The answer must consist only of the lines from the line with "(** What [load] passes to [load_segment]. *)" to the line with "s !! t = Some", both included, exactly as they stand below.
(Given records)
(* ===== verification/Loader.v ===== *)
(** * Loading executables (userprog/process.c)

    [load] opens the file that the first word of the command line names, checks
    its ELF header, enters the pages of its segments into the supplemental page
    table and sets up the stack.  Pages are read later, by page faults.

    The state is that of the file system and that of virtual memory, which
    share the device, and the kernel's memory with its strings.  What the
    allocators return is an argument.  [file_sema] is its value. *)

From S2P Require Import Prelude Cstring Vaddr Stack Bitmap Hash Block Swap Page Pagedir Frame Fs Inode Extents Files Directory Filesys Calls Format.

(** ** ELF headers *)

Record Elf32_Ehdr := Ehdr {
  e_ident : list Z; e_type : Z; e_machine : Z; e_version : Z; e_entry : Z; e_phoff : Z; e_shoff : Z; e_flags : Z;
  e_ehsize : Z; e_phentsize : Z; e_phnum : Z; e_shentsize : Z; e_shnum : Z; e_shstrndx : Z
}.
Record Elf32_Phdr := Phdr {
  p_type : Z; p_offset : Z; p_vaddr : Z; p_paddr : Z; p_filesz : Z; p_memsz : Z; p_flags : Z; p_align : Z
}.
Definition sizeof_ehdr : Z := 52.
Definition sizeof_phdr : Z := 32.

Definition PT_NULL : Z := 0.
Definition PT_LOAD : Z := 1.
Definition PT_DYNAMIC : Z := 2.
Definition PT_INTERP : Z := 3.
Definition PT_NOTE : Z := 4.
Definition PT_SHLIB : Z := 5.
Definition PT_PHDR : Z := 6.
Definition PT_STACK : Z := 0x6474e551.
Definition PF_W : Z := 2.

(** The layout of the structures: little-endian halves and words. *)
Definition le_half (data : list Z) (ofs : Z) : outcome Z :=
  let* a := access (zget data ofs) in let* b := access (zget data (ofs + 1)) in Ret (a + 256 * b).
Definition decode_ehdr (b : list Z) : outcome Elf32_Ehdr :=
  let* ty := le_half b 16 in let* mc := le_half b 18 in let* ve := le_word b 20 in let* en := le_word b 24 in
  let* po := le_word b 28 in let* so := le_word b 32 in let* fl := le_word b 36 in let* es := le_half b 40 in
  let* ps := le_half b 42 in let* pn := le_half b 44 in let* ss := le_half b 46 in let* sn := le_half b 48 in
  let* sx := le_half b 50 in
  Ret (Ehdr (take 16 b) ty mc ve en po so fl es ps pn ss sn sx).
Definition decode_phdr (b : list Z) : outcome Elf32_Phdr :=
  let* ty := le_word b 0 in let* po := le_word b 4 in let* va := le_word b 8 in let* pa := le_word b 12 in
  let* fs := le_word b 16 in let* ms := le_word b 20 in let* fl := le_word b 24 in let* al := le_word b 28 in
  Ret (Phdr ty po va pa fs ms fl al).

(** The test of [load]; 127 69 76 70 is 0x7f ELF. *)
Definition ehdr_ok (h : Elf32_Ehdr) : bool :=
  bool_decide (take 7 (e_ident h) = [127; 69; 76; 70; 1; 1; 1]) && (e_type h =? 2) && (e_machine h =? 3) && (e_version h =? 1) &&
  (e_phentsize h =? sizeof_phdr) && (e_phnum h <=? 1024).

(** [validate_segment] with the length of the file. *)
Definition segment_valid (ph : Elf32_Phdr) (file_length : Z) : bool :=
  if negb (Z.land (p_offset ph) PGMASK =? Z.land (p_vaddr ph) PGMASK) then false
  else if u32 file_length <? p_offset ph then false
  else if p_memsz ph <? p_filesz ph then false
  else if p_memsz ph =? 0 then false
  else if negb (is_user_vaddr (p_vaddr ph)) then false
  else if negb (is_user_vaddr (u32 (p_vaddr ph + p_memsz ph))) then false
  else if u32 (p_vaddr ph + p_memsz ph) <? p_vaddr ph then false
  else if p_vaddr ph <? PGSIZE then false
  else true.

(** What [load] passes to [load_segment]. *)
Record segment := Segment { s_file : Z; s_mem : Z; s_read : Z; s_zero : Z; s_writable : bool }.
Definition ROUND_UP (x step : Z) : Z := u32 (x + step - 1) / step * step.
Definition segment_of (ph : Elf32_Phdr) : segment :=
  let writable := negb (Z.land (p_flags ph) PF_W =? 0) in
  let file_page := Z.land (p_offset ph) (u32 (Z.lnot PGMASK)) in
  let mem_page := Z.land (p_vaddr ph) (u32 (Z.lnot PGMASK)) in
  let page_offset := Z.land (p_vaddr ph) PGMASK in
  if 0 <? p_filesz ph then
    let read_bytes := u32 (page_offset + p_filesz ph) in
    Segment file_page mem_page read_bytes (u32 (ROUND_UP (page_offset + p_memsz ph) PGSIZE - read_bytes)) writable
  else Segment file_page mem_page 0 (ROUND_UP (page_offset + p_memsz ph) PGSIZE) writable.

(** ** The code *)

Record kernel (D : Type) := Kernel { k_fs : fs D; k_vm : vm D; k_mem : gmap Z Z; file_sema : Z }.
Global Arguments Kernel {D} _ _ _ _.
Global Arguments k_fs {D} _.
Global Arguments k_vm {D} _.
Global Arguments k_mem {D} _.
Global Arguments file_sema {D} _.
(** A thread that goes on running after it has dropped some of its children,
    which may have been freed. *)
Lemma prune_inv t p p' x s : procs m !! t = Some p → pcs m !! t = Some x → is_active x = true →
  tid p' = tid p → parent p' = parent p → child_sema p' = child_sema p → load_sema p' = 0 →
  NoDup (children p') → (∀ c, c ∈ children p' → c ∈ children p ∧ calm m c) →
  (∀ a q, procs m !! a = Some q → pcs m !! a = Some Loading → parent q ≠ t) →
  s !! t = Some p' → (∀ a q, a ≠ t → s !! a = Some q → procs m !! a = Some q) →
  (∀ a q, a ≠ t → procs m !! a = Some q → s !! a = Some q ∨ a ∉ children p' ∧ parent q = t ∧ ∃ y, pcs m !! a = Some y ∧ is_done y = true) →
  inv (Machine s (<[t := Running]> (pcs m)) (next_tid m) (log m)).
Proof.
  intros Hp Hx Ha Et Ep Ec El Hnd Hch Hnl Hst Hback Hforth.
  assert (∀ c, calm m c → calm (Machine s (<[t := Running]> (pcs m)) (next_tid m) (log m)) c) as Hcalm by (intros c Hc; by apply calm_update).
  assert (is_done x = false) as Hd by by destruct x. assert (x ≠ Failing) as Hxf by by intros ->.
  assert (∀ t' p' x' c, t' ≠ t → procs m !! t' = Some p' → pcs m !! t' = Some x' → is_active x' = true → c ∈ children p' → c ≠ t' ∧ ∃ q, procs m !! c = Some q ∧ parent q = t' ∧ (c = t ∨ s !! c = Some q)) as Hother.
  { intros t' q x' c Hne Hq Hqx Hqa Hc. destruct (inv_child m Hi t' q x' c Hq Hqx Hqa Hc) as (H1 & r & Hr & Hrp). split; [done|]. exists r. split; [done|]. split; [done|].
    destruct (decide (c = t)) as [->|Hct]; [by left|right]. destruct (Hforth c r Hct Hr) as [|(_ & ? & _)]; [done|congruence]. }
  split; cbn [procs pcs next_tid log].
  - intros t' y Hy Hyd. destruct (decide (t' = t)) as [->|]; [by eexists|]. simplify_map_eq. destruct (active_live t' y Hy Hyd) as [q Hq].
    destruct (Hforth t' q ltac:(done) Hq) as [?|(_ & _ & z & Hz & Hzd)]; [by eexists|congruence].
  - intros t' q Hq. destruct (decide (t' = t)) as [->|]; simplify_map_eq.
    + destruct (inv_pc m Hi t p Hp) as (H1 & H2 & H3 & H4). split; [done|]. rewrite Et. split; [done|]. split; [by eexists|done].
    + apply (inv_pc m Hi t' q). by apply Hback.
  - intros a b q r Hq Hr E. assert (∀ a q, s !! a = Some q → ∃ q0, procs m !! a = Some q0 ∧ tid q0 = tid q) as Hid.
    { intros a' q' Hq'. destruct (decide (a' = t)) as [->|Hat]; [rewrite Hst in Hq'; injection Hq' as <-; by exists p|]. exists q'. split; [exact (Hback a' q' Hat Hq')|done]. }
    destruct (Hid a q Hq) as (q0 & Hq0 & Eq), (Hid b r Hr) as (r0 & Hr0 & Er). eapply inv_inj; [done..|congruence].
  - intros t' q y c Hq Hy Hya Hc. destruct (decide (t' = t)) as [->|]; simplify_map_eq.
    + destruct (Hch c Hc) as [Hc0 _]. destruct (inv_child m Hi t p x c Hp Hx Ha Hc0) as (H1 & r & Hr & Hrp). split; [done|].
      destruct (Hforth c r H1 Hr) as [?|(? & _)]; [by exists r|done].
    + destruct (Hother t' q y c) as (H1 & r & Hr & Hrp & [->|Hrs]); [done|by apply Hback|done..| |]; (split; [done|]); [|by exists r]. exists p'. split; [done|congruence].
  - intros t' q y Hq Hy Hyc. destruct (decide (t' = t)) as [->|]; simplify_map_eq. eapply (inv_leaf m Hi t' q); [by apply Hback|done..].
  - intros t' q y Hq Hy Hyd. destruct (decide (t' = t)) as [->|]; simplify_map_eq. eapply (inv_done m Hi t' q); [by apply Hback|done..].
  - intros t' q y Hq Hy Hyd. destruct (decide (t' = t)) as [->|]; simplify_map_eq.
    + destruct (inv_sema m Hi t p x Hp Hx Hd) as [H1 H2]. rewrite Ec, Et. split; [|done]. by destruct x.
    + eapply (inv_sema m Hi t' q); [by apply Hback|done..].
  - apply (inv_exits m Hi).
  - apply (inv_loads m Hi).
  - intros t' q Hq Hy. destruct (decide (t' = t)) as [->|]; simplify_map_eq. pose proof (Hback t' q ltac:(done) Hq) as Hq0.
    destruct (inv_loading m Hi t' q Hq0 Hy) as (H1 & H2 & r & Hr & Hrx & Hin). split; [done|]. split; [done|]. pose proof (Hnl t' q Hq0 Hy) as Hpar. exists r. simplify_map_eq.
    split; [|done]. destruct (Hforth (parent q) r Hpar Hr) as [|(_ & _ & z & Hz & Hzd)]; [done|]. by simplify_map_eq.
  - intros t' q Hq Hy. destruct (decide (t' = t)) as [->|]; simplify_map_eq; [split; [done|]; intros c Hc; by apply Hcalm, Hch|].
    destruct (inv_run m Hi t' q) as [H1 H2]; [by apply Hback|done|]. split; [done|]. intros c Hc. by apply Hcalm, H2.
  - intros t' q pid Hq Hy. destruct (decide (t' = t)) as [->|]; simplify_map_eq. pose proof (Hback t' q ltac:(done) Hq) as Hq0.
    destruct (inv_exec m Hi t' q pid Hq0 Hy) as (c & r & y & Hc & Hr & Hpid & Hcy & Hoth & Hcase).
    destruct (Hother t' q (InExec pid) c) as (_ & r' & Hr' & _ & [->|Hrs]); [done..| |]; simplify_map_eq.
    + exists t, p', Running. simplify_map_eq. split; [done|]. split; [done|]. split; [done|]. split; [done|]. split; [intros; by apply Hcalm, Hoth|].
      right. split; [done|]. destruct Hcase as [[-> _]|(_ & H4 & H5 & H6)]; [done|]. rewrite ?Et. done.
    + destruct (decide (c = t)) as [->|].
      * exists t, r, Running. simplify_map_eq. split; [done|]. split; [done|]. split; [done|]. split; [done|]. split; [intros; by apply Hcalm, Hoth|].
        right. split; [done|]. destruct Hcase as [[-> _]|(_ & H4 & H5 & H6)]; [done|]. done.
      * exists c, r, y. simplify_map_eq. split; [done|]. split; [done|]. split; [done|]. split; [done|]. split; [intros; by apply Hcalm, Hoth|done].
Qed.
(End Given records)
- **Task solution**:
(** What [load] passes to [load_segment]. *)
Record segment := Segment { s_file : Z; s_mem : Z; s_read : Z; s_zero : Z; s_writable : bool }.
Definition ROUND_UP (x step : Z) : Z := u32 (x + step - 1) / step * step.
Definition segment_of (ph : Elf32_Phdr) : segment :=
  let writable := negb (Z.land (p_flags ph) PF_W =? 0) in
  let file_page := Z.land (p_offset ph) (u32 (Z.lnot PGMASK)) in
  let mem_page := Z.land (p_vaddr ph) (u32 (Z.lnot PGMASK)) in
  let page_offset := Z.land (p_vaddr ph) PGMASK in
  if 0 <? p_filesz ph then
    let read_bytes := u32 (page_offset + p_filesz ph) in
    Segment file_page mem_page read_bytes (u32 (ROUND_UP (page_offset + p_memsz ph) PGSIZE - read_bytes)) writable
  else Segment file_page mem_page 0 (ROUND_UP (page_offset + p_memsz ph) PGSIZE) writable.

(** ** The code *)

Record kernel (D : Type) := Kernel { k_fs : fs D; k_vm : vm D; k_mem : gmap Z Z; file_sema : Z }.
Global Arguments Kernel {D} _ _ _ _.
Global Arguments k_fs {D} _.
Global Arguments k_vm {D} _.
Global Arguments k_mem {D} _.
Global Arguments file_sema {D} _.
(** A thread that goes on running after it has dropped some of its children,
    which may have been freed. *)
Lemma prune_inv t p p' x s : procs m !! t = Some p → pcs m !! t = Some x → is_active x = true →
  tid p' = tid p → parent p' = parent p → child_sema p' = child_sema p → load_sema p' = 0 →
  NoDup (children p') → (∀ c, c ∈ children p' → c ∈ children p ∧ calm m c) →
  (∀ a q, procs m !! a = Some q → pcs m !! a = Some Loading → parent q ≠ t) →
  s !! t = Some p' → (∀ a q, a ≠ t → s !! a = Some q → procs m !! a = Some q) →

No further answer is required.